Dense breast tissue can increase tumor aggressiveness and obscure the presence of tumors, preventing mammograms from detecting them and creating a higher risk for women with dense breasts of incurring advanced-stage breast cancer. Those with interval cancer are especially at risk with their condition likely to remain undetected for longer periods of time.

Using Volpara software to measure volumetric breast density on raw digital images, researchers examined 6,369 women matched by age, race, state of residence, screening date and mammography machine from screening practices in San Francisco and Rochester, Minnesota.

Of the participants, 1,609 were diagnosed with cancer within a year of receiving a positive mammogram; 351 had invasive cancer; and 4,409 were in the control group.

The authors found that women with extremely dense breasts who underwent an automated BI-RADS assessment were 5.65 times more likely to be diagnosed with interval cancer and 1.43 times at higher risk of being diagnosed through screening than women with scattered fibroglandular densities, the most common density category for women at average risk.

The results of the study follow a recent number of states that have passed legislation this year, requiring patient-issued mammography reports to specify if a woman has dense breast tissue so that she and her provider may determine if additional screening options are necessary. The most recent include Utah, Washington, Florida and Wisconsin, making the total number to do so 35.

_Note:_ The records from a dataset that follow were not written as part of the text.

(* ===== verification/Brn.v ===== *)
(** * Bastion Resource Names and capability-based authorization

    Models [bastion-domain/src/shared/brn.rs]: the closed enumerations of
    namespaces and types, the parser and printer of resource names, and the
    policy that maps a resource and an action to the capabilities it needs.
    Capability sets are the [u32] bit sets declared by the source; the
    operations the [bitflags] macro generates on them are a parameter of the
    model with their documented behaviour ([BitFlags]). *)

From S2P Require Import Prelude.

(** ** Data *)

Inductive BrnNamespace := NsSandbox | NsProject | NsProvider | NsTemplate | NsCatalog | NsInfra.

Inductive BrnType :=
| TySandbox | TyProject | TyProvider | TyInstance | TyTemplate | TyArtifact
| TyDoctor | TyAssertion | TyAdvice | TyExperience
| TyPool | TyWorker | TyConfig | TySecret.

Record Brn := mkBrn { namespace : BrnNamespace; resource_type : BrnType; resource_id : str }.

Inductive BrnError :=
| InvalidFormat
| UnknownNamespace (s : str)
| UnknownType (s : str)
| MissingResourceId.

#[export] Instance BrnNamespace_eq_dec : EqDecision BrnNamespace.
Proof. solve_decision. Defined.
#[export] Instance BrnType_eq_dec : EqDecision BrnType.
Proof. solve_decision. Defined.
#[export] Instance Brn_eq_dec : EqDecision Brn.
Proof. solve_decision. Defined.

Definition ns_parse (s : str) : result BrnError BrnNamespace :=
  if str_eqb s (lit "sandbox") then Ok NsSandbox
  else if str_eqb s (lit "project") then Ok NsProject
  else if str_eqb s (lit "provider") then Ok NsProvider
  else if str_eqb s (lit "template") then Ok NsTemplate
  else if str_eqb s (lit "catalog") then Ok NsCatalog
  else if str_eqb s (lit "infra") then Ok NsInfra
  else Err (UnknownNamespace s).

Definition ns_as_str (n : BrnNamespace) : str :=
  match n with
  | NsSandbox => lit "sandbox"
  | NsProject => lit "project"
  | NsProvider => lit "provider"
  | NsTemplate => lit "template"
  | NsCatalog => lit "catalog"
  | NsInfra => lit "infra"
  end.

Definition type_parse (s : str) : result BrnError BrnType :=
  if str_eqb s (lit "sandbox") then Ok TySandbox
  else if str_eqb s (lit "project") then Ok TyProject
  else if str_eqb s (lit "provider") then Ok TyProvider
  else if str_eqb s (lit "instance") then Ok TyInstance
  else if str_eqb s (lit "template") then Ok TyTemplate
  else if str_eqb s (lit "artifact") then Ok TyArtifact
  else if str_eqb s (lit "doctor") then Ok TyDoctor
  else if str_eqb s (lit "assertion") then Ok TyAssertion
  else if str_eqb s (lit "advice") then Ok TyAdvice
  else if str_eqb s (lit "experience") then Ok TyExperience
  else if str_eqb s (lit "pool") then Ok TyPool
  else if str_eqb s (lit "worker") then Ok TyWorker
  else if str_eqb s (lit "config") then Ok TyConfig
  else if str_eqb s (lit "secret") then Ok TySecret
  else Err (UnknownType s).

Definition type_as_str (t : BrnType) : str :=
  match t with
  | TySandbox => lit "sandbox"
  | TyProject => lit "project"
  | TyProvider => lit "provider"
  | TyInstance => lit "instance"
  | TyTemplate => lit "template"
  | TyArtifact => lit "artifact"
  | TyDoctor => lit "doctor"
  | TyAssertion => lit "assertion"
  | TyAdvice => lit "advice"
  | TyExperience => lit "experience"
  | TyPool => lit "pool"
  | TyWorker => lit "worker"
  | TyConfig => lit "config"
  | TySecret => lit "secret"
  end.

(** ** Factory methods *)

Definition brn_sandbox (id : str) : Brn := mkBrn NsSandbox TySandbox id.
Definition brn_project (id : str) : Brn := mkBrn NsProject TyProject id.
Definition brn_provider (id : str) : Brn := mkBrn NsProvider TyProvider id.
Definition brn_provider_instance (id : str) : Brn := mkBrn NsProvider TyInstance id.
Definition brn_template (id : str) : Brn := mkBrn NsTemplate TyTemplate id.
Definition brn_artifact (id : str) : Brn := mkBrn NsTemplate TyArtifact id.
Definition brn_doctor (id : str) : Brn := mkBrn NsCatalog TyDoctor id.
Definition brn_assertion (id : str) : Brn := mkBrn NsCatalog TyAssertion id.
Definition brn_advice (id : str) : Brn := mkBrn NsCatalog TyAdvice id.
Definition brn_experience (id : str) : Brn := mkBrn NsCatalog TyExperience id.
Definition brn_pool : Brn := mkBrn NsInfra TyPool (lit "default").
Definition brn_worker (id : str) : Brn := mkBrn NsInfra TyWorker id.
Definition brn_config : Brn := mkBrn NsInfra TyConfig (lit "default").
Definition brn_secret (id : str) : Brn := mkBrn NsInfra TySecret id.

(** ** Parsing and printing *)

Definition colon : char := chr ":".

(** The three parts after the prefix. *)
Definition parse_parts (parts : list str) : result BrnError Brn :=
  match parts with
  | [p0; p1; p2] =>
      match ns_parse p0 with
      | Err e => Err e
      | Ok ns =>
          match type_parse p1 with
          | Err e => Err e
          | Ok ty =>
              match p2 with
              | [] => Err MissingResourceId
              | _ => Ok (mkBrn ns ty p2)
              end
          end
      end
  | _ => Err InvalidFormat
  end.

Definition parse (s0 : str) : result BrnError Brn :=
  let s := trim s0 in
  if negb (starts_with (lit "brn:") s) then Err InvalidFormat
  else parse_parts (split_on colon (drop 4 s)).

Definition to_string (b : Brn) : str :=
  lit "brn:" ++ ns_as_str (namespace b) ++ colon ::
  type_as_str (resource_type b) ++ colon :: resource_id b.

Definition is_sandbox (b : Brn) : bool := bool_decide (namespace b = NsSandbox).
Definition is_provider_instance (b : Brn) : bool :=
  bool_decide (namespace b = NsProvider) && bool_decide (resource_type b = TyInstance).
Definition is_infra (b : Brn) : bool := bool_decide (namespace b = NsInfra).

(** ** Capabilities *)

(** What the [bitflags] macro promises of the operations it generates. *)
Class BitFlags := {
  bf_empty : N;
  bf_union : N -> N -> N;
  bf_contains : N -> N -> bool;
  bf_empty_spec : forall i, N.testbit bf_empty i = false;
  bf_union_spec : forall a b i, N.testbit (bf_union a b) i = N.testbit a i || N.testbit b i;
  bf_contains_spec : forall a b,
    bf_contains a b = true <-> forall i, N.testbit b i = true -> N.testbit a i = true
}.

(** Bit sets as [N], with the bitwise operations. *)
Lemma land_contains a b :
  (N.land a b =? b)%N = true <-> forall i, N.testbit b i = true -> N.testbit a i = true.
Proof.
  rewrite N.eqb_eq. split.
  - intros E i Hb. rewrite <- E, N.land_spec in Hb. by apply andb_true_iff in Hb as [? _].
  - intros H. apply N.bits_inj. intros i. rewrite N.land_spec.
    destruct (N.testbit b i) eqn:Hb; [by rewrite H|]. apply andb_false_r.
Qed.

Definition N_bitflags : BitFlags :=
  {| bf_empty := 0; bf_union := N.lor; bf_contains a b := (N.land a b =? b)%N;
     bf_empty_spec := N.bits_0; bf_union_spec := N.lor_spec;
     bf_contains_spec := land_contains |}.

Definition EXECUTION : N := N.shiftl 1 0.
Definition ADMIN : N := N.shiftl 1 1.
Definition READONLY : N := N.shiftl 1 2.

Record AuthContext := mkAuth { principal : str; capabilities : N }.

Definition AuthContext_new (p : str) (c : N) : AuthContext := mkAuth p c.

Inductive Action := Read | Write | Execute.

Inductive AuthError := InsufficientCapabilities (required actual : N).

#[export] Instance Action_eq_dec : EqDecision Action.
Proof. solve_decision. Defined.

Section Policy.
Context `{BF : BitFlags}.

Kerlikowske says both methods predicted interval cancer more strongly than screen-detected cancer, illustrating the need to separate the two when assessing risk.

“Automated and clinical BI-RADS density is a strong predictor of interval cancer, much stronger than for screen-detected breast cancer,” she said. “Separate risk models should be developed to predict interval cancer and screen-detected breast cancer and density measures for these models can be up to five years before cancer diagnosis.”

The study was funded by the National Cancer Institute and was published in the Annals of Internal Medicine.